(** What [collect] leaves: the roles in first-seen order, under each role
    its levels in first-seen order, under each level the heroes of the last
    header cell of that role and level. *)
Lemma collect_spec (page : soup) :
  forall ha, collect page = Ok ha ->
    keys ha = roles page
    /\ Forall (fun h => heroes_of h <> None) page
    /\ forall r,
         keys (bylevel_of ha r)
         = first_seen Z.eqb
             (List.map level (filter (fun h => str_eqb (role h) r) page))
         /\ forall l, get Z.eqb (bylevel_of ha r) l = listed page r l.
Proof.
  induction page as [|h page IH] using rev_ind; intros ha Hc.
  - inversion Hc; subst. repeat split; auto.
  - rewrite collect_snoc in Hc. destruct (collect page) as [ha0|] eqn:E0; [|discriminate].
    cbn [bind] in Hc. apply add_header_Ok in Hc. destruct Hc as [ts [Hts ->]].
    destruct (IH ha0 eq_refl) as [Hk [Hwf Hlev]]. split; [|split].
    + unfold with_header, roles. rewrite keys_set, map_app. cbn [List.map].
      rewrite (first_seen_snoc str_eqb_eq). fold (roles page). rewrite Hk.
      destruct (existsb (str_eqb (role h)) (List.map role page)) eqn:E.
      * rewrite (proj2 (contains_In str_eqb_eq _ _)); [reflexivity|].
        rewrite Hk. apply (In_first_seen str_eqb_eq).
        apply (existsb_eqb_In str_eqb_eq); assumption.
      * rewrite (proj2 (contains_false str_eqb_eq _ _)); [reflexivity|].
        rewrite Hk. unfold roles. rewrite (In_first_seen str_eqb_eq).
        apply (existsb_eqb_notin str_eqb_eq); assumption.
    + apply Forall_app; split; [assumption|]. constructor; [congruence|constructor].
    + intros r. rewrite bylevel_of_with_header.
      destruct (Hlev r) as [Hkr Hgr]. rewrite filter_app. cbn [filter].
      unfold listed, last_header. rewrite rev_app_distr. cbn [rev app find].
      destruct (str_eqb (role h) r) eqn:E.
      * apply str_eqb_eq in E; subst r. split.
        -- rewrite keys_set, map_app. cbn [List.map].
           rewrite (first_seen_snoc Z_eqb_eq), <- Hkr.
           match goal with |- context [existsb ?f ?l] => destruct (existsb f l) eqn:E end.
           ++ rewrite (proj2 (contains_In Z_eqb_eq _ _)); [reflexivity|].
              rewrite Hkr. apply (In_first_seen Z_eqb_eq).
              apply (existsb_eqb_In Z_eqb_eq); assumption.
           ++ rewrite (proj2 (contains_false Z_eqb_eq _ _)); [reflexivity|].
              rewrite Hkr, (In_first_seen Z_eqb_eq).
              apply (existsb_eqb_notin Z_eqb_eq); assumption.
        -- intros l. cbn [andb]. destruct (Z.eqb (level h) l) eqn:El.
           ++ apply Z.eqb_eq in El; subst l. rewrite (get_set_same Z_eqb_eq).
              symmetry; exact Hts.
           ++ apply Z.eqb_neq in El. rewrite (get_set_other Z_eqb_eq) by assumption.
              apply Hgr.
      * rewrite app_nil_r. split; [assumption|]. intros l. cbn [andb]. apply Hgr.
Qed.

(** *** The pivot goes through the triples of the accumulator *)

Lemma for_each_map {A B S : Type} (f : S -> B -> result S) (g : A -> B)
      (l : list A) (s : S) :
  for_each f (List.map g l) s = for_each (fun s x => f s (g x)) l s.
Proof.
  revert s; induction l as [|x l IH]; intros s; simpl; [reflexivity|].
  destruct (f s (g x)); simpl; auto.
Qed.

Lemma for_each_flat_map {A B S : Type} (f : S -> B -> result S)
      (g : A -> list B) (l : list A) (s : S) :
  for_each f (flat_map g l) s = for_each (fun s x => for_each f (g x) s) l s.
Proof.
  revert s; induction l as [|x l IH]; intros s; simpl; [reflexivity|].
  rewrite for_each_app. destruct (for_each f (g x) s); simpl; auto.
Qed.

Lemma wf_bylevel_of (ha : attributes) (r : pystr) :
  wf_attributes ha -> NoDup (keys (bylevel_of ha r)).
Proof.
  intros [_ H]. unfold bylevel_of. destruct (get str_eqb ha r) as [b|] eqn:E.
  - apply (H r). apply (get_In str_eqb_eq); assumption.
  - constructor.
Qed.

Lemma pivot_levels_eq (ha : attributes) (r : pystr) (b : levels) :
  get str_eqb ha r = Some b ->
  NoDup (keys b) ->
  forall rows,
    for_each (pivot_level ha r) (keys b) rows
    = for_each place
        (flat_map (fun lh => List.map (fun hero => (r, fst lh, hero)) (snd lh)) b)
        rows.
Proof.
  intros Hb Hnd rows. unfold keys. rewrite for_each_map, for_each_flat_map.
  apply for_each_ext. intros rows' [l hs] Hin. cbn [fst snd].
  unfold pivot_level, getitem. rewrite Hb. cbn [bind].
  rewrite (In_get Z_eqb_eq b l hs Hnd Hin). cbn [bind].
  rewrite for_each_map. reflexivity.
Qed.

Lemma pivot_roles_eq (ha : attributes) (part : attributes) :
  (forall r b, In (r, b) part -> get str_eqb ha r = Some b /\ NoDup (keys b)) ->
  forall rows totalrolelist,
    for_each (pivot_role ha) (keys part) (rows, totalrolelist)
    = bind (for_each place (associations part) rows)
           (fun rows' => Ok (rows', totalrolelist ++ keys part)).
Proof.
  induction part as [|[r b] part IH]; intros H rows total.
  - simpl. rewrite app_nil_r. reflexivity.
  - cbn [keys List.map fst for_each associations flat_map snd].
    destruct (H r b (or_introl eq_refl)) as [Hb Hnd].
    unfold pivot_role at 1. unfold getitem. rewrite Hb. cbn [bind].
    rewrite (pivot_levels_eq ha r b Hb Hnd), for_each_app.
    destruct (for_each place _ rows) as [rows'|e]; cbn [bind]; [|reflexivity].
    fold (keys part). rewrite IH by (intros; apply H; right; assumption).
    fold (associations part).
    destruct (for_each place (associations part) rows'); cbn [bind]; [|reflexivity].
    rewrite <- app_assoc. reflexivity.
Qed.

Lemma pivot_eq (ha : attributes) :
  wf_attributes ha ->
  pivot ha = bind (for_each place (associations ha) [])
                  (fun rows => Ok (rows, keys ha)).
Proof.
  intros [Hnd Hb]. unfold pivot. apply pivot_roles_eq.
  intros r b Hin. split; [apply (In_get str_eqb_eq); assumption | eapply Hb; eassumption].
Qed.

Lemma collect_wf (page : soup) (ha : attributes) :
  collect page = Ok ha -> wf_attributes ha.
Proof.
  intros Hc. destruct (collect_spec page ha Hc) as [Hk [_ Hl]].
  assert (Hnd : NoDup (keys ha))
    by (rewrite Hk; apply (NoDup_first_seen str_eqb_eq)).
  split; [assumption|]. intros r b Hin.
  apply (In_get str_eqb_eq) in Hin; [|assumption].
  destruct (Hl r) as [Hkr _]. unfold bylevel_of in Hkr. rewrite Hin in Hkr.
  rewrite Hkr. apply (NoDup_first_seen Z_eqb_eq).
Qed.

(** *** The rows of the pivot *)

Lemma value_eqb_eq (v w : value) : value_eqb v w = true <-> v = w.
Proof.
  destruct v as [s|n], w as [t|m]; simpl; try (split; discriminate).
  - rewrite str_eqb_eq. split; congruence.
  - rewrite Z.eqb_eq. split; congruence.
Qed.

(** The search either updates the first row named [hero] or changes
    nothing. *)
Lemma find_row_spec (hero r : pystr) (l : Z) (rows : list dfrow) :
  Forall (fun row => get str_eqb row Hero <> None) rows ->
  (exists before row after,
      rows = before ++ row :: after
      /\ get str_eqb row Hero = Some (VStr hero)
      /\ Forall (fun row' => get str_eqb row' Hero <> Some (VStr hero)) before
      /\ find_row rows hero r l
         = Ok (before ++ set str_eqb row r (VInt l) :: after, true))
  \/ (Forall (fun row' => get str_eqb row' Hero <> Some (VStr hero)) rows
      /\ find_row rows hero r l = Ok (rows, false)).
Proof.
  induction 1 as [|row rows Hrow Hrows IH].
  - right. split; [constructor | reflexivity].
  - cbn [find_row]. unfold getitem.
    destruct (get str_eqb row Hero) as [v|] eqn:Ev; [|contradiction]. cbn [bind].
    destruct (value_eqb v (VStr hero)) eqn:E.
    + apply value_eqb_eq in E; subst v. left. exists [], row, rows.
      repeat split; auto.
    + assert (Hv : v <> VStr hero)
        by (intros ->; rewrite (proj2 (value_eqb_eq _ _) eq_refl) in E; discriminate).
      destruct IH as [[before [row' [after [H1 [H2 [H3 H4]]]]]]|[H1 H2]].
      * left. exists (row :: before), row', after. subst rows. repeat split; auto.
        -- constructor; [congruence | assumption].
        -- rewrite H4. reflexivity.
      * right. split.
        -- constructor; [congruence | assumption].
        -- rewrite H2. reflexivity.
Qed.

Lemma row_ok_incl (P Q : list (pystr * Z * pystr)) (row : dfrow) :
  incl P Q -> row_ok P row -> row_ok Q row.
Proof.
  intros Hi [H1 [H2 H3]]. split; [assumption|]. split.
  - intros k Hk. destruct (H2 k Hk) as [?|[l [h ?]]]; [left; assumption|].
    right. exists l, h. auto.
  - intros h Hh r v Hr Hv. destruct (H3 h Hh r v Hr Hv) as [l [? ?]].
    exists l. auto.
Qed.

Lemma row_ok_updated (P : list (pystr * Z * pystr)) (row : dfrow)
      (r hero : pystr) (l : Z) :
  row_ok P row ->
  get str_eqb row Hero = Some (VStr hero) ->
  row_ok (P ++ [(r, l, hero)]) (set str_eqb row r (VInt l)).
Proof.
  intros [H1 [H2 H3]] Hname.
  assert (Hlast : In (r, l, hero) (P ++ [(r, l, hero)]))
    by (apply in_or_app; right; left; reflexivity).
  split; [|split].
  - destruct (list_eq_dec N.eq_dec r Hero) as [->|Hn].
    + rewrite (get_set_same str_eqb_eq). discriminate.
    + rewrite (get_set_other str_eqb_eq) by assumption. assumption.
  - intros k. rewrite keys_set.
    destruct (contains str_eqb row r); [|rewrite in_app_iff; intros [Hk|[<-|[]]]].
    + intros Hk. destruct (H2 k Hk) as [?|[l' [h ?]]]; [left; assumption|].
      right. exists l', h. apply in_or_app; auto.
    + destruct (H2 k Hk) as [?|[l' [h ?]]]; [left; assumption|].
      right. exists l', h. apply in_or_app; auto.
    + right. exists l, hero. assumption.
  - intros h Hh r' v Hr' Hv.
    destruct (list_eq_dec N.eq_dec r Hero) as [->|Hn].
    + rewrite (get_set_same str_eqb_eq) in Hh. discriminate.
    + rewrite (get_set_other str_eqb_eq) in Hh by assumption.
      assert (h = hero) by congruence. subst h.
      destruct (list_eq_dec N.eq_dec r r') as [<-|Hn'].
      * rewrite (get_set_same str_eqb_eq) in Hv. inversion Hv; subst.
        exists l. auto.
      * rewrite (get_set_other str_eqb_eq) in Hv by assumption.
        destruct (H3 hero Hname r' v Hr' Hv) as [l' [? ?]].
        exists l'. split; [assumption | apply in_or_app; auto].
Qed.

--- Problem description ---
Each line from the start of the records through the line holding "keys ha = roles page" must be returned exactly; nothing else belongs in the answer.

--- Answer box ---
(** What [collect] leaves: the roles in first-seen order, under each role
    its levels in first-seen order, under each level the heroes of the last
    header cell of that role and level. *)
Lemma collect_spec (page : soup) :
  forall ha, collect page = Ok ha ->
    keys ha = roles page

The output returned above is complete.